▶ **What the exercise asks**
Show all lines containing "None" from the data below.

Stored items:
Lemma teardown_kills_every_child_witness :
  KillGroup 70 SIGKILL ∈ effects (terminate_all_channels (demo_run shell_run)) /\
  shell_pid (terminate_all_channels (demo_run shell_run)) = None.
Proof.
  destruct (teardown_kills_every_child (AU := demo_auth) demo_size (password_auth_new (bs "pw")) metrics_new (Some false) 1000
    shell_run (demo_run shell_run)) as (_ & H2 & H3).
  - vm_compute. reflexivity.
  - cbn [legal_all]. split; [exact I|]. split; [|split; [|exact I]].
    + intros id child. vm_compute. discriminate.
    + split; [eexists|]; vm_compute; reflexivity.
  - split; [|exact H2]. destruct (H3 0 (default (mk_Child 0 None (mk_CommandBuilder [] ∅) demo_size [] false false None Unstarted)
      (ptys (terminate_all_channels (demo_run shell_run)) !! 0))) as [[_ Hk]|[[code Hd]|Hd]].
    + vm_compute. reflexivity.
    + apply Hk. vm_compute. reflexivity.
    + exfalso. revert Hd. vm_compute. discriminate.
    + exfalso. revert Hd. vm_compute. intros Hd.
      repeat (apply elem_of_cons in Hd as [Hd|Hd]; [discriminate|]). by apply elem_of_nil in Hd.
Defined.

Lemma terminals_wellformed_witness : children_ok (demo_run shell_run).
Proof.
  apply (terminals_wellformed (AU := demo_auth) demo_size (password_auth_new (bs "pw")) metrics_new (Some false) 1000 shell_run).
  - vm_compute. reflexivity.
  - cbn [legal_all]. split; [exact I|]. split; [|split; [|exact I]].
    + intros id child. vm_compute. discriminate.
    + split; [eexists|]; vm_compute; reflexivity.
Defined.

Lemma gate_is_authentication_witness :
  auth_gate (demo_run shell_run) = Some true /\
  exists es1 e es2 h1, shell_run = es1 ++ e :: es2 /\
    exec_all (AU := demo_auth) demo_size es1 demo_handler = Some h1 /\ accepts (AU := demo_auth) e h1.
Proof.
  assert (auth_gate (demo_run shell_run) = Some true) as Hg by (vm_compute; reflexivity).
  split; [exact Hg|].
  apply (gate_is_authentication (AU := demo_auth) demo_size (password_auth_new (bs "pw")) metrics_new 1000 shell_run (demo_run shell_run));
    [vm_compute; reflexivity|exact Hg].
Defined.

Lemma unknown_channels_leave_no_trace_witness :
  forward_signal 3 INT (demo_run shell_run) = demo_run shell_run /\
  channel_eof 3 (demo_run shell_run) = forget_channel 3 (demo_run shell_run).
Proof.
  destruct (unknown_channels_leave_no_trace demo_size (demo_run shell_run) 3 ltac:(vm_compute; reflexivity))
    as (_ & _ & _ & H1 & _ & H2 & _).
  split; [apply H1|exact H2].
Defined.

(** A command on a channel that was closed is started, and the guard of the
    channel's earlier task then removes its entry: the teardown does not see
    the child. *)
Lemma orphaned_child :
  let h := terminate_all_channels (demo_run
    [OpenSession 0; ShellRequest 0 5 (started 70); ChannelClose 0; ExecRequest 0 6 (bs "yes") (started 71);
     PtyBreak 0; ChildExits 0 137; TaskFinishes 0; GuardDrops 0]) in
  (ch_killed <$> ptys h !! 1) = Some false /\ (ch_reader <$> ptys h !! 1) = Some Reading /\
  (ch_exit <$> ptys h !! 1) = Some None.
Proof. vm_compute. done. Qed.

▶ **Solution**
  shell_pid (terminate_all_channels (demo_run shell_run)) = None.
  - split; [|exact H2]. destruct (H3 0 (default (mk_Child 0 None (mk_CommandBuilder [] ∅) demo_size [] false false None Unstarted)
  (ch_exit <$> ptys h !! 1) = Some None.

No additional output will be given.